Injuries and illness that can result from office work
Injuries and illness that usually occur from office work are usually musculoskeletal disorders. These injuries are often due to use over a prolonged period of time. Other injuries such as cuts, lacerations, slips/trips/falls, burns, acoustic shock, and stress (to name a few) can also occur in the office environment, therefore should also be considered.
Work-related Musculoskeletal Disorders (WMSDs)
Work related musculoskeletal disorders (WMSDs) are injuries or disorders of the muscles, tendons, ligaments, cartilage, joints, nerves, connective tissue and/or supporting blood vessels associated with exposure to risk factors in the workplace.
WMSDs are usually associated with tasks involving forceful overexertion, repetitive movement, sustained postures, awkward postures, hand-arm vibration and whole-body vibration. When a number of risk factors are present at any one time, within a task, the risk may significantly increase, as the risk factors may interact and potentiate the risk.

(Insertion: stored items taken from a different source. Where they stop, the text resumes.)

Lemma create_created s0 : kernel_ok s0 → ensures (create_address_space s0) (λ '(s, r), created s0 s r).
Proof using H0.
  intros Hk. eapply ensures_mono; [by apply create_dirs|]. intros [s r] (pdpt & pdf & fs & D & Hfill & Hne).
  pose proof (create_fresh _ _ _ _ _ _ D Hfill Hne) as F. pose proof (fs_mem _ _ _ F) as Hm. split; [done| | | | |].
  - intros va. by eapply create_walk.
  - intros i Hsh Hi. rewrite (di_root _ _ _ _ _ _ _ _ D) by done. unfold root_entry. rewrite decide_False, Hsh; [done|by intros ->].
  - intros j k Hj Hki Hw P4 P3 P2. destruct (Hfill j Hj) as [Hf1 Hf2]. destruct Hf1 as [Hf1 _]. destruct Hf1 as [f E]; [by rewrite P4, P3|].
    exists f. split; [eapply new_nodes; [done..|]; right; right; by exists j|]. rewrite (Hf2 f k E Hki). unfold share_pd_entry.
    unfold idx_ok in Hki. by rewrite reserved_window, Hw, P2 by lia.
  - by eapply create_tree.
  - intros q t Hq Hl Ht. pose proof (λ t, proj2 (di_list _ _ _ _ _ _ _ _ D t)) as Dl.
    destruct (new_tables s0 s r pdpt pdf fs q t Hk D Hfill Hq Hl Ht) as [[_ ->]|[[_ ->]|[(j & Hj & _ & E)|(j & k & Hj & Hko & _ & E)]]]; [left..|right; exists j, k; split; [unfold idx_ok; lia|done]].
    all: apply (ff_frames _ _ _ (di_fresh _ _ _ _ _ _ _ _ D)), Dl; tauto || (right; right; by exists j).
Qed.

(** ** The life of a space *)

Section alive.
Context (s0 s1 s : Vmm A) (r : Z) (Hfresh : fresh_space s0 s1 r) (Hgrown : grown r s1 s).

Lemma life_new q t : node s r q t → fa_used (fa s0) (frame_of t) = false.
Proof using All.
  intros N. destruct (gr_new _ _ _ Hgrown q t N) as [N1|Hu]; [by apply (fs_new _ _ _ Hfresh q)|].
  rewrite <-not_true_iff_false in Hu |- *. intros E. apply Hu, (fs_used _ _ _ Hfresh). by left.
Qed.

Lemma life_mem x : fa_used (fa s0) (frame_of x) = true → pm s x = pm s0 x.
Proof using All.
  intros Hx. rewrite (gr_mem _ _ _ Hgrown); [by apply (fs_mem _ _ _ Hfresh)|apply (fs_used _ _ _ Hfresh); by left|].
  intros q t N _ E. pose proof (fs_new _ _ _ Hfresh q t N). congruence.
Qed.

Lemma life_used g : fa_used (fa s) g = true ↔ fa_used (fa s0) g = true ∨ owned s r g.
Proof using All.
  rewrite (gr_used _ _ _ Hgrown), (fs_used _ _ _ Hfresh). split; [|intros [?|?]; [by left; left|by right]].
  intros [[?|(q & t & N & <-)]|?]; [by left| |by right]. right. exists q, t. split; [by apply Hgrown|done].
Qed.

Lemma life_root : Z.land r PHYS_MASK = r.
Proof using All. pose proof (entry_phys_frame r 0 (fs_root _ _ _ Hfresh) eq_refl) as E. by rewrite Z.lor_0_r in E. Qed.

(** Destroying the space gives back what it took. *)
Lemma life_destroy : let s' := destroy_address_space r s in
  (∀ x, fa_used (fa s0) (frame_of x) = true → pm s' x = pm s0 x) ∧
  (∀ g, 0 ≤ g < NUM_FRAMES → fa_used (fa s') g = fa_used (fa s0) g) ∧ cr3 s' = cr3 s0 ∧ g_kernel_pml4 s' = g_kernel_pml4 s0.
Proof using All.
  intros s'. pose proof (destroy_frees r s) as F. rewrite life_root in F. specialize (F (gr_space _ _ _ Hgrown)). fold s' in F. destruct F as [Hpm [Hc Hg] Hu].
  destruct (gr_regs _ _ _ Hgrown) as [Gc Gg], (fs_regs _ _ _ Hfresh) as [Fc Fg]. split_and!; [|intros g Hgr|congruence..].
  - intros x Hx. rewrite Hpm. by apply life_mem.
  - apply eq_true_iff_eq. rewrite Hu, life_used by done. split; [intros [[Ho|Ho] Hn]; [exact Ho|by destruct (Hn Ho)]|]. intros Hu0. split; [by left|].
    intros (q & t & N & <-). pose proof (life_new q t N). congruence.
Qed.

End alive.

(** The kernel's translations stay in the space. *)
Lemma life_kernel s0 s1 s r va :
  kernel_ok s0 → created s0 s1 r → grown r s1 s → borrowed va = true → walk (pm s0) (g_kernel_pml4 s0) va ≠ 0 →
  walk (pm s) r va = walk (pm s0) (g_kernel_pml4 s0) va.
Proof using H0.
  intros Hk [F W Hslot Hlow _ _] G Hb Hnz. pose proof (life_mem s0 s1 s r F G) as Hm. unfold borrowed in Hb.
  assert (idx_ok (pml4_idx va) ∧ idx_ok (pdpt_idx va) ∧ idx_ok (pd_idx va)) as (I4 & I3 & I2) by (split_and!; apply idx_range).
  case_decide as E4.
  - apply andb_true_iff in Hb as [Hj%Z.ltb_lt Hw%negb_true_iff].
    assert (present (entry (pm s0) (g_kernel_pml4 s0) 0) = true ∧ present (entry (pm s0) (kpdpt s0) (pdpt_idx va)) = true ∧
      present (entry (pm s0) (kpd s0 (pdpt_idx va)) (pd_idx va)) = true) as (P4 & P3 & P2).
    { unfold walk in Hnz. rewrite E4 in Hnz. fold (kpdpt s0) in Hnz. destruct (present (entry (pm s0) (g_kernel_pml4 s0) 0)) eqn:P4; [|done].
      destruct (kernel_dirs s0 (pdpt_idx va) Hk P4 I3) as [_ Hd]. cbn [negb] in Hnz. destruct (present (entry (pm s0) (kpdpt s0) (pdpt_idx va))) eqn:P3; [|done].
      destruct (Hd eq_refl) as (H3 & _). rewrite H3 in Hnz. cbn [negb] in Hnz. fold (kpd s0 (pdpt_idx va)) in Hnz. by destruct (present (entry (pm s0) (kpd s0 (pdpt_idx va)) (pd_idx va))). }
    unfold idx_ok in I3. destruct (Hlow (pdpt_idx va) (pd_idx va)) as (f & N & Ef); [lia|done..|].
    apply (low_walk s0 s r f va); [done..|by apply G|]. rewrite <-Ef. apply (gr_entry _ _ _ G [0; pdpt_idx va]); [done|simpl; lia|]. left. split; [done|].
    intros [_ Hp]. cbn [app] in Hp. rewrite decide_True in Hp by done. destruct Hp as (_ & Hj0 & Hw'). rewrite Hj0, Hw' in Hw. done.
  - apply shared_walk; [done|done|by right|]. rewrite (gr_entry _ _ _ G [] r); [by apply Hslot|apply root_node|simpl; lia|]. left. split; [done|].
    intros [_ Hp]. cbn [app] in Hp. rewrite decide_False in Hp by done. congruence.
Qed.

Injuries and disorders which fall under this umbrella term include manual handling injuries, Occupational Overuse Syndrome (OOS), Repetitive Strain Injuries (RSI) and Cumulative Trauma Disorders (CTDs). Manual handling refers to any activity requiring the use of force exerted by a person to lift, push, pull, carry or otherwise move or restrain something. Examples of manual handling tasks commonly performed in offices include lifting and carrying boxes of photocopying paper; moving office furniture and equipment such as computers and printers; handling large files, books and legal documents; prolonged data entry; and opening and closing filing cabinet drawers. Occupational Overuse Syndrome is a collective term for a range of conditions characterised by discomfort or pain in muscles, tendons and other soft tissues, with or without visible symptoms. It is usually associated with tasks which involve repetitive or forceful movement and maintenance of constrained or awkward postures. More information on manual handling injuries can be found on the manual tasks page.
A WMSD may present suddenly, or it may develop gradually with various levels of intensity. A single act of over-exertion may lead to a WMSD, but it is more likely that a WMSD will develop from minor strains over a period of time or from gradual wear and tear of the body. This is often as a result of cumulative strain and/or work of a similar nature over time. Office work, especially computer use, has been associated to conditions of the hand, arm, shoulder and neck areas.
WMSD risk factors that have been associated with office work include prolonged sustained postures and repetitive movement associated with intense keyboard or mouse use, high demands on vision, sustained mental effort and peak demands or set work rates. These factors relate more to the OOS issues as often force is less of a concern. Control of these factors is discussed under Strategies and solutions.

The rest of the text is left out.